In one of the largest ADHD classroom trials conducted to date, children with attention-deficit/hyperactivity disorder (ADHD) achieved significantly greater improvement in both their behavior and attention, the core impairments of ADHD, with extended-release mixed amphetamine salts (MAS XR) compared to those treated with atomoxetine, reported investigators from the University of California, Irvine today at the 157th annual meeting of the American Psychiatric Association (APA) in New York. In the same study, those treated with MAS XR also achieved significantly greater improvement in academic productivity compared to those who received atomoxetine. The comparative St.A.R.T. (Strattera, Adderall XR Randomized Trial) findings also demonstrated similar mild or moderate side effects for the stimulant (MAS XR) and non-stimulant (atomoxetine) medications. This trial provides evidence for the first time of the superior efficacy of extended-release mixed amphetamine salts over atomoxetine in the management of ADHD symptoms.

"Children with ADHD often show impairment throughout the day, whether during school, after-school activities or the evening homework period, so it is welcome news that the extended-release formulation of once-daily mixed amphetamine salts significantly and consistently helped better control children's behavior and attention throughout a 12-hour analog classroom day, compared to atomoxetine, and did so with relatively few side effects," said Sharon Wigal, Ph.D., Director of Clinical Trials at the Child Development Center in the Department of Pediatrics at the University of California, Irvine. "Parents and physicians can use this new information to make an informed choice when selecting ADHD medication to best help their children safely manage ADHD in the social and academic settings they encounter every day."

ADHD affects approximately 3 to 7 percent of all school-age children, or approximately two million children in the United States, and is considered the most commonly diagnosed psychiatric disorder in children and adolescents.
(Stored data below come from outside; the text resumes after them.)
(* ===== verification/ApiWebhooks.v ===== *)
(** * internal/api/webhooks.go: the webhook endpoints

    Authentication of a callback ([verifyWebhook]), the handler that hands it
    to [Webhooks.Process] and maps the outcome to an answer, and Paystack's
    browser redirect.  Log lines are not modelled. *)
From S2P Require Import Prelude GoStrings Json JsonCodec Crypto Money Reference Ledger Config Gateway Router.
From S2P Require Import Http Payload Signature Webhooks Api.
From Stdlib Require Import Ascii.

(** ** Signatures *)
Definition webhookSecret (cfg : Config) (gateway : string) : string :=
  if String.eqb gateway "hubtel" then WS_Hubtel (Secrets (Payments cfg))
  else if String.eqb gateway "paystack" then WS_Paystack (Secrets (Payments cfg))
  else if String.eqb gateway "moolre" then WS_Moolre (Secrets (Payments cfg))
  else "".

Definition verifyPaystackHMAC (secret body signature : string) : bool :=
  if String.eqb secret "" || String.eqb signature "" then false
  else String.eqb signature (hex_EncodeToString (hmac sha512 secret body)).

Definition verifyHMAC (secret body signature : string) : bool :=
  if String.eqb secret "" || String.eqb signature "" then false
  else
    let expected := hex_EncodeToString (hmac sha256 secret body) in
    let prefix := "sha256=" in
    if String.length signature =? String.length expected then String.eqb signature expected
    else if (String.length prefix <? String.length signature) && HasPrefix signature prefix
    then String.eqb (drop_str (String.length prefix) signature) expected
    else false.

Section webhook_handlers.
Context {W : Type} `{!Runtime W}.

Definition verify_standard (secret id : string) (h : string -> string) (body : string) : Prog W bool :=
  now ← time_Now;
  mret (VerifyStandardWebhook secret id (h "Webhook-Timestamp") (h "Webhook-Signature") body now).

Definition verifyWebhook (cfg : Config) (gatewayName : string) (h : string -> string) (body : string)
    : Prog W bool :=
  let secret := webhookSecret cfg gatewayName in
  if String.eqb secret "" then mret false
  else if String.eqb gatewayName "moolre" then
    let id := h "Webhook-Id" in
    if String.eqb id "" then mret false else verify_standard secret id h body
  else
    let id := h "Webhook-Id" in
    if negb (String.eqb id "") then verify_standard secret id h body
    else
      let sig := if String.eqb gatewayName "paystack" then h "X-Paystack-Signature"
                 else h "X-Hubtel-Signature" in
      if negb (String.eqb sig "") then
        mret (if String.eqb gatewayName "paystack" then verifyPaystackHMAC secret body sig
              else verifyHMAC secret body sig)
      else mret false.

(** ** The handler *)
Definition webhook_answer (outcome : result unit) : Response :=
  match outcome with
  | Ok _ => writeJSON 200 (JObj [("status", JStr "processed")])
  | Err err =>
      if errors_Is err ErrDuplicate then writeJSON 200 (JObj [("status", JStr "duplicate")])
      else if errors_Is err ErrUnknownRef then writeJSON 200 (JObj [("status", JStr "ignored")])
      else if errors_Is err ErrBadPayload then writeError 400 "invalid_request" (Error err)
      else writeError 500 "internal_error" "processing failed"
  end.

Definition handleWebhook (cfg : Config) (s : Webhooks.Service W) (gatewayName : string) : Handler W :=
  fun r =>
  let body := rq_Body r in
  if (maxBodyBytes <? N.of_nat (String.length body))%N
  then mret (writeError 400 "invalid_request" "body too large")
  else
    let process := outcome ← Process s gatewayName body; mret (webhook_answer outcome) in
    let secret := webhookSecret cfg gatewayName in
    if String.eqb gatewayName "moolre" && String.eqb secret "" then
      if String.eqb (cfg_Environment cfg) EnvProduction
      then mret (writeError 401 "unauthorized" "webhook secret not configured")
      else process
    else
      ok ← verifyWebhook cfg gatewayName (rq_Header r) body;
      if negb ok then mret (writeError 401 "unauthorized" "bad signature") else process.
End webhook_handlers.

(** ** Paystack's redirect *)
Definition upper_hex (n : nat) : ascii := default "0"%char (String.get n "0123456789ABCDEF").
Definition url_unreserved (a : ascii) : bool :=
  let n := byte_of a in
  (48 <=? n) && (n <=? 57) || (65 <=? n) && (n <=? 90) || (97 <=? n) && (n <=? 122)
  || existsb (Ascii.eqb a) ["-"; "_"; "."; "~"]%char.

(** [url.QueryEscape] *)
Fixpoint QueryEscape (s : string) : string :=
  match s with
  | "" => ""
  | String a r =>
      (if Ascii.eqb a " " then "+"
       else if url_unreserved a then chr a
       else "%" ^^ chr (upper_hex (byte_of a / 16)) ^^ chr (upper_hex (byte_of a mod 16)))
      ^^ QueryEscape r
  end.

(** The body [http.Redirect] writes for a GET. *)
Fixpoint htmlEscape (s : string) : string :=
  match s with
  | "" => ""
  | String a r =>
      (if Ascii.eqb a "&" then "&amp;" else if Ascii.eqb a "<" then "&lt;"
       else if Ascii.eqb a ">" then "&gt;" else if Ascii.eqb a dquote then "&#34;"
       else if Ascii.eqb a "'" then "&#39;" else chr a) ^^ htmlEscape r
  end.

(** [http.Redirect(w, r, url, http.StatusFound)] for an absolute ASCII [url]. *)
Definition Redirect_found (r : Request) (url : string) : Response :=
  let get := String.eqb (rq_Method r) "GET" in
  {| rs_Status := 302;
     rs_Header := ("Location", url) ::
       (if get || String.eqb (rq_Method r) "HEAD" then [("Content-Type", "text/html; charset=utf-8")] else []);
     rs_Cookie := None;
     rs_Body := if get then "<a href=" ^^ chr dquote ^^ htmlEscape url ^^ chr dquote ^^ ">Found</a>."
                            ^^ chr "010" ^^ chr "010"
                else "" |}.

Definition dashboard_url : string := "https://pay.orctatech.com/".
Definition first_nonempty (l : list string) : string :=
  default "" (snd <$> list_find (fun s => s <> "") l).

Section paystack_callback.
Context {W : Type} `{!Runtime W}.

Definition callback_adapter (rt : ChargerRouter W) (ref : string) : option (AggregatorClient W) :=
  match Adapter rt GatewayPaystack with
  | Some a => Some a
  | None => match ParseReference ref with Some (_, gw, _) => Adapter rt gw | None => None end
  end.

(** [rt] is [app.Router], absent when nil. *)
Definition handlePaystackCallback (rt : option (ChargerRouter W)) : Handler W := fun r =>
  let ref := first_nonempty [rq_Query r "trxref"; rq_Query r "reference"; rq_Query r "ref"] in
  if String.eqb ref "" then mret (Redirect_found r dashboard_url)
  else
    let plain := Redirect_found r (dashboard_url ^^ "?trxref=" ^^ QueryEscape ref) in
    match rt ≫= fun rt => callback_adapter rt ref with
    | None => mret plain
    | Some adapter =>
        res ← Verify adapter ref;
        mret (match res with
              | Ok result =>
                  let status := if String.eqb (vr_Status result) "" then "pending" else vr_Status result in
                  Redirect_found r (dashboard_url ^^ "?trxref=" ^^ QueryEscape ref
                                    ^^ "&status=" ^^ QueryEscape status)
              | Err _ => plain
              end)
    end.
End paystack_callback.

(** ** Which callbacks are authentic *)
Lemma hex_length s : String.length (hex_EncodeToString s) = 2 * String.length s.
Proof. induction s as [|a s IH]; [done|]. simpl. rewrite IH. lia. Qed.

Lemma hex_hmac_length secret body : String.length (hex_EncodeToString (hmac sha256 secret body)) = 64.
Proof. by rewrite hex_length, hmac_length. Qed.

Lemma verifyHMAC_iff secret body signature :
  secret <> "" ->
  let mac := hex_EncodeToString (hmac sha256 secret body) in
  verifyHMAC secret body signature = true <-> signature = mac \/ signature = "sha256=" ^^ mac.
Proof.
  intros Hs mac. pose proof (hex_hmac_length secret body) as Hl. fold mac in Hl. unfold verifyHMAC. fold mac.
  apply String.eqb_neq in Hs. rewrite Hs. destruct (String.eqb_spec signature "") as [->|Hne].
  { cbn [orb]. split; [done|]. intros [E|E]; [rewrite <- E in Hl|]; discriminate. }
  cbn [orb]. rewrite Hl. destruct (Nat.eqb_spec (String.length signature) 64) as [He|He].
  - rewrite String.eqb_eq. split; [by left|]. intros [|E]; [done|].
    rewrite E, length_append, Hl in He. discriminate.
  - split.
    + destruct (_ && _) eqn:E; [|done]. apply andb_true_iff in E as [_ Hp]. intros Hd%String.eqb_eq. right.
      unfold HasPrefix in Hp. apply bool_decide_eq_true in Hp as [rest Hp].
      apply strip_Some in Hp as ->. cbn in Hd |- *. by rewrite Hd.
    + intros [E|E]; [by rewrite E in He|]. subst signature. unfold HasPrefix.
      rewrite strip_append, bool_decide_eq_true_2 by done. rewrite length_append, Hl. cbn. apply String.eqb_refl.
Qed.

Lemma verifyPaystackHMAC_iff secret body signature :
  secret <> "" -> verifyPaystackHMAC secret body signature = true <->
  signature = hex_EncodeToString (hmac sha512 secret body).
Proof.
  intros Hs. unfold verifyPaystackHMAC. apply String.eqb_neq in Hs. rewrite Hs.
  destruct (String.eqb_spec signature "") as [->|Hne]; cbn [orb]; [|apply String.eqb_eq].
  split; [done|]. intros E. apply (f_equal String.length) in E. rewrite hex_length, hmac_length in E. discriminate.
Qed.

Section authentic.
Context (cfg : Config) (gatewayName : string) (r : Request).
Let secret := webhookSecret cfg gatewayName.
Let header := rq_Header r.

(** A Standard Webhooks signature under the gateway's secret, current at [now]. *)
Definition standard_signed (now : Time) : Prop :=
  header "Webhook-Id" <> "" /\
  VerifyStandardWebhook secret (header "Webhook-Id") (header "Webhook-Timestamp") (header "Webhook-Signature")
    (rq_Body r) now = true.

(** The gateway's own header holding the MAC of the body under its secret. *)
Definition legacy_signed : Prop :=
  header "Webhook-Id" = "" /\ gatewayName <> "moolre" /\
  if decide (gatewayName = "paystack")
  then header "X-Paystack-Signature" = hex_EncodeToString (hmac sha512 secret (rq_Body r))
  else let mac := hex_EncodeToString (hmac sha256 secret (rq_Body r)) in
       header "X-Hubtel-Signature" = mac \/ header "X-Hubtel-Signature" = "sha256=" ^^ mac.

(** The one exception: Moolre without a secret, outside production. *)
Definition unsigned_allowed : Prop :=
  gatewayName = "moolre" /\ secret = "" /\ cfg_Environment cfg <> EnvProduction.

Definition authentic (now : Time) : Prop :=
  (secret <> "" /\ (standard_signed now \/ legacy_signed)) \/ unsigned_allowed.

Context {W : Type} `{!Runtime W}.

Lemma run_verify_standard id (w : W) :
  run (verify_standard secret id header (rq_Body r)) w
  = (VerifyStandardWebhook secret id (header "Webhook-Timestamp") (header "Webhook-Signature") (rq_Body r) (rt_now w).1,
     (rt_now w).2).
Proof. unfold verify_standard, time_Now. by run_simpl. Qed.

Lemma legacy_sig_iff sig :
  secret <> "" -> header "Webhook-Id" = "" -> gatewayName <> "moolre" ->
  sig = (if String.eqb gatewayName "paystack" then header "X-Paystack-Signature" else header "X-Hubtel-Signature") ->
  (negb (String.eqb sig "") && (if String.eqb gatewayName "paystack" then verifyPaystackHMAC secret (rq_Body r) sig
                                else verifyHMAC secret (rq_Body r) sig) = true <-> legacy_signed).
Proof.
  intros Hs Hid Hm ->. unfold legacy_signed. pose proof (hex_hmac_length secret (rq_Body r)) as Hl.
  rewrite andb_true_iff, negb_true_iff, String.eqb_neq. destruct (String.eqb_spec gatewayName "paystack") as [Hp|Hp].
  - rewrite decide_True, verifyPaystackHMAC_iff by done. split; [tauto|]. intros (_ & _ & E). split; [|done].
    rewrite E. intros E2. apply (f_equal String.length) in E2. rewrite hex_length, hmac_length in E2. discriminate.
  - rewrite decide_False, verifyHMAC_iff by done. split; [tauto|]. intros (_ & _ & E). split; [|done].
    intros E2. rewrite E2 in E. destruct E as [E|E]; [|discriminate]. by rewrite <- E in Hl.
Qed.

(** [verifyWebhook] decides authenticity, reading at most the clock. *)
Lemma run_verifyWebhook (w : W) :
  exists b w', run (verifyWebhook cfg gatewayName header (rq_Body r)) w = (b, w') /\
    (w' = w \/ w' = (rt_now w).2) /\
    (b = true <-> secret <> "" /\ (standard_signed (rt_now w).1 \/ legacy_signed)).
Proof.
  unfold verifyWebhook. fold secret. destruct (String.eqb_spec secret "") as [Hs|Hs].
  { exists false, w. split_and!; [done | by left | tauto || naive_solver]. }
  destruct (String.eqb_spec (header "Webhook-Id") "") as [Hid|Hid].
  - assert (Hns : ~ standard_signed (rt_now w).1) by (by intros [? _]).
    destruct (String.eqb_spec gatewayName "moolre") as [Hm|Hm].
    { exists false, w. split_and!; [done | by left |]. split; [done|]. intros [_ [|(_ & ? & _)]]; done. }
    cbn [negb]. pose proof (legacy_sig_iff _ Hs Hid Hm eq_refl) as Hi.
    destruct (negb (String.eqb (if String.eqb gatewayName "paystack" then _ else _) "")); cbn [andb] in Hi;
      eexists _, w; rewrite run_ret; (split; [reflexivity|]); (split; [by left|]); rewrite Hi; tauto.
  - assert (Hnl : ~ legacy_signed) by (by intros [? _]).
    assert (Hstd : forall b, b = VerifyStandardWebhook secret (header "Webhook-Id") (header "Webhook-Timestamp")
        (header "Webhook-Signature") (rq_Body r) (rt_now w).1 ->
      b = true <-> secret <> "" /\ (standard_signed (rt_now w).1 \/ legacy_signed)).
    { intros b ->. unfold standard_signed. tauto. }
    eexists _, (rt_now w).2. destruct (String.eqb gatewayName "moolre"); cbn [negb];
      rewrite run_verify_standard; (split; [reflexivity|]); (split; [by right|]); by apply Hstd.
Qed.

(** C15: A callback whose body is over 1 MiB gets 400, signed or not.  A shorter
    one is handed to [Process] exactly when it is authentic, and gets the
    answer of its outcome: signed under the gateway's own secret, by a current
    Standard Webhooks signature or, for Hubtel and Paystack, by the legacy MAC
    of the body; or unsigned, from Moolre, outside production and without a
    secret.  Any other gets 401.  What is refused reaches neither the store
    nor a gateway.  The documents let every unsigned Moolre callback through;
    the code does so only in that one case. *)
Theorem handleWebhook_correct (s : Webhooks.Service W) (w : W) :
  exists w', (w' = w \/ w' = (rt_now w).2) /\
    let out := run (handleWebhook cfg s gatewayName r) w in
    let processed := run (Process s gatewayName (rq_Body r)) w' in
    if decide (maxBodyBytes < N.of_nat (String.length (rq_Body r)))%N
    then out = (writeError 400 "invalid_request" "body too large", w)
    else (authentic (rt_now w).1 /\ out = (webhook_answer processed.1, processed.2)) \/
         (~ authentic (rt_now w).1 /\ exists msg, out = (writeError 401 "unauthorized" msg, w')).
Proof.
  unfold handleWebhook, authentic. fold secret. case_decide as Hlen.
  { exists w. split; [by left|]. by rewrite (proj2 (N.ltb_lt _ _) Hlen). }
  apply N.ltb_nlt in Hlen. rewrite Hlen.
  destruct (String.eqb gatewayName "moolre" && String.eqb secret "") eqn:E.
  - apply andb_true_iff in E as [Hm%String.eqb_eq Hs%String.eqb_eq]. exists w. split; [by left|].
    unfold unsigned_allowed. destruct (String.eqb_spec (cfg_Environment cfg) EnvProduction) as [He|He].
    + right. split; [|eauto]. intros [[? _]|(_ & _ & ?)]; done.
    + left. split; [by right|]. by rewrite run_bind, run_ret.
  - destruct (run_verifyWebhook w) as (b & w' & Eb & Hw & Hb). exists w'. split; [done|].
    change (rq_Header r) with header. rewrite run_bind, Eb. cbn [fst snd].
    assert (Hna : ~ unsigned_allowed).
    { intros (Hm & Hs & _). apply String.eqb_eq in Hm, Hs. by rewrite Hm, Hs in E. }
    destruct b; cbn [negb].
    + left. split; [left; by apply Hb|]. by rewrite run_bind, run_ret.
    + right. split; [|eauto]. intros [H|H]; [|done]. by apply Hb in H.
Qed.
End authentic.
ADHD is a neurological brain disorder that manifests as a persistent pattern of inattention and/or hyperactivity-impulsivity that is more frequent and severe than is typically observed in individuals at a comparable age and maturity. ADHD can have a profound effect on a child's quality of life and can be serious enough to interfere beyond academics, leading to problems maintaining friendships, focusing on sports and other after-school activities and relating well within the family.
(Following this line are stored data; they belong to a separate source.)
(** [doJSON] into a variable decoded by [d] from [zero]. *)
Definition doJSON {A} (c : Client) (method path : string) (body : option (result json)) (d : decoder A) (zero : A)
    : Prog W (A + ClientError) :=
  out ← doJSONBytes c method path body 0;
  let '(data, err) := out in
  mret (match err with
        | Some err => inr err
        | None =>
            if String.eqb data "" then inl zero
            else match Unmarshal d zero data with
                 | Ok x => inl x
                 | Err err => inr (Plain (Errorf "orctapay: decode: " err))
                 end
        end).

(** ** Charges *)

(** The members of the map in the order [json.Marshal] writes them. *)
Definition charge_json (req : CreateChargeRequest) (key : string) : result json :=
  let currency := if String.eqb (cc_Currency req) "" then "GHS" else cc_Currency req in
  let wallet := if String.eqb (cc_Wallet req) "" then cc_Phone req else cc_Wallet req in
  let phone := negb (String.eqb wallet "") && negb (String.eqb (cc_Phone req) "")
               && negb (String.eqb (cc_Phone req) wallet) in
  let members metadata := JObj (
    [("amount_pesewas", JNum (FormatInt (cc_AmountPesewas req))); ("currency", JStr currency);
     ("idempotency_key", JStr key)]
    ++ metadata
    ++ (if phone then [("phone", JStr (cc_Phone req))] else [])
    ++ [("product", JStr (cc_Product req))]
    ++ (if negb (String.eqb wallet "") then [("wallet", JStr wallet)] else [])) in
  match cc_Metadata req with
  | None => Ok (members [])
  | Some (Ok m) => Ok (members [("metadata", m)])
  | Some (Err err) => Err err
  end.

Definition idempotency_key (req : CreateChargeRequest) : Prog W string :=
  if String.eqb (cc_IdempotencyKey req) "" then
    ulid ← newULID;
    mret (buildReference (if String.eqb (cc_Product req) "" then "default" else cc_Product req) ulid)
  else mret (cc_IdempotencyKey req).

(** The [switch resp.Status]. *)
Definition charge_result (resp : chargeWire) : ChargeResult :=
  if String.eqb (cw_Status resp) "pending"
  then ChargePending (cw_Ref resp) (cw_Gateway resp) (cw_ExternalRef resp)
  else if String.eqb (cw_Status resp) "succeeded"
  then ChargeSucceeded (cw_Ref resp) (cw_Gateway resp) (cw_AmountPesewas resp) (cw_Currency resp) (cw_ExternalRef resp)
  else if String.eqb (cw_Status resp) "failed" then ChargeFailed (cw_Status resp)
  else if negb (String.eqb (cw_Ref resp) "")
  then ChargePending (cw_Ref resp) (cw_Gateway resp) (cw_ExternalRef resp)
  else ChargeFailed ("unknown status: " ^^ cw_Status resp).

(** What [createCharge] makes of the reply and its error. *)
Definition observe_charge (data : string) (err : option ClientError) : ObservedCharge * option ClientError :=
  let observed res := {| oc_Result := res; oc_Response := data |} in
  match err with
  | Some err =>
      match as_APIError err with
      | Some apiErr =>
          if String.eqb (ae_Code apiErr) "unavailable"
          then (observed (Some (ChargeFailed (ae_Message apiErr))), None)
          else (observed None, Some err)
      | None => (observed None, Some err)
      end
  | None =>
      match Unmarshal dec_chargeWire chargeWire_zero data with
      | Err err => (observed None, Some (Plain (Errorf "orctapay: decode: " err)))
      | Ok resp => (observed (Some (charge_result resp)), None)
      end
  end.
(** [CHECK (column IN (...))] *)
Definition in_list (s : string) (l : list string) : bool := existsb (String.eqb s) l.
Definition gateways : list string := ["hubtel"; "paystack"; "moolre"].
Definition charge_statuses : list string := ["pending"; "succeeded"; "failed"].
Definition ledger_kinds : list string := ["collection"; "platform_commission"; "vendor_payout"].
Definition batch_statuses : list string := ["pending"; "processing"; "completed"; "failed"].
Definition reservation_statuses : list string := ["open"; "settled"; "released"].

(** ORDER BY a key; rows with equal keys in the order they are stored. *)
Fixpoint insert_by {A} (key : A -> Time) (x : A) (l : list A) : list A :=
  match l with
  | [] => [x]
  | y :: l' => if (key x <? key y)%Z then x :: l else y :: insert_by key x l'
  end.
Definition order_by {A} (key : A -> Time) (l : list A) : list A :=
  fold_left (fun acc x => insert_by key x acc) l [].

(** *** payment_intents.sql.go *)
Definition CreatePaymentIntent (p : PaymentIntent) : Sql unit :=
  t ← sql_tables;
  now ← sql_now;
  _ ← sql_assert (in_list (pi_Gateway p) gateways) check_violation;
  _ ← sql_assert (0 <? pi_AmountPesewas p)%Z check_violation;
  _ ← sql_assert (String.eqb (pi_Currency p) "GHS") check_violation;
  _ ← sql_assert (in_list (pi_Status p) charge_statuses) check_violation;
  _ ← sql_assert (negb (bool_decide (is_Some (t_intents t !! pi_Ref p)))) unique_violation;
  let row := {| pi_Ref := pi_Ref p; pi_Product := pi_Product p; pi_Gateway := pi_Gateway p;
    pi_AmountPesewas := pi_AmountPesewas p; pi_Currency := pi_Currency p; pi_Wallet := pi_Wallet p;
    pi_IdempotencyKey := pi_IdempotencyKey p; pi_Status := pi_Status p;
    pi_AuthorizationURL := pi_AuthorizationURL p; pi_CreatedAt := now |} in
  match pi_IdempotencyKey p with
  | None => sql_update (set_intents <[pi_Ref p := row]>)
  | Some key =>
      _ ← sql_assert (negb (bool_decide (is_Some (t_intent_keys t !! (pi_Product p, key))))) unique_violation;
      _ ← sql_update (set_intents <[pi_Ref p := row]>);
      sql_update (set_intent_keys <[(pi_Product p, key) := pi_Ref p]>)
  end.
Analog Classroom Study of Amphetamine Extended Release and Atomoxetine in Youth With ADHD (APA Poster #NR 450) Behavior

Patients taking mixed amphetamine salts showed consistently improved behavior scores at each weekly interval, as measured by the Swanson, Kotkin, Agler, M-Flynn and Pelham (SKAMP) behavior rating scale, which is a standard, validated classroom assessment tool used for testing ADHD. In comparison, children taking atomoxetine had varied behavior scores from one week to the next, which reflects inconsistent ADHD symptom control. Specifically, mixed amphetamine salts significantly improved behavior over a three-week treatment period compared to atomoxetine and baseline (P<0.0001 for both). In contrast, behavior scores with atomoxetine significantly improved only at week one and did not show significant improvement at weeks two and three compared to baseline (P=0.0007, P=0.63 and P=0.11, respectively).
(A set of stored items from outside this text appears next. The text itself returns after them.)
(* ===== verification/DatabaseProofs.v ===== *)
(** * The database: statements inverted, and the schema's invariant

    [sql_inv] reads off what a successful statement did.  [schema_ok] is what
    the migrations declare, as a predicate on the tables: keys agree with
    rows, enumerated columns stay in their lists, unique columns are unique
    and foreign keys point at rows.  A statement is [Sound] when it keeps it. *)
From S2P Require Import Prelude GoStrings Money Reference Ledger Database.
From Stdlib Require Import Sorted.

(** ** What a successful statement did *)
Lemma sql_bind_inv {A B} (s : Sql A) (f : A -> Sql B) now t r :
  (s ≫= f) now t = Ok r -> exists a t', s now t = Ok (a, t') /\ f a now t' = Ok r.
Proof. unfold mbind, Sql_bind. destruct (s now t) as [[a t']|e]; [eauto|done]. Qed.
Lemma sql_assert_inv b e now t u t' : sql_assert b e now t = Ok (u, t') -> b = true /\ t' = t.
Proof. unfold sql_assert. destruct b; [|done]. by intros [= _ <-]. Qed.
Lemma one_inv {A} (o : option A) now t a t' : one o now t = Ok (a, t') -> o = Some a /\ t' = t.
Proof. destruct o; [|done]. by intros [= <- <-]. Qed.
When analyzed at various time points during the day, including at 2 hours, 4.5 hours, 7 hours, 9.5 hours and 12 hours post dose, mixed amphetamine salts consistently and significantly improved behavior scores (P<0.0001 for all time points ), helping children better function throughout the 12-hour day. In contrast, these data indicated that atomoxetine did not provide continuous, daily behavioral symptom control, as evidenced by a lack of significant behavior improvement at 9.5 hours (P=0.28) and 12 hours (P=0.5). Furthermore, neither mixed amphetamine salts or atomexetine had positive residual effects on behavior at 24 hours post-dose (P<0.0001).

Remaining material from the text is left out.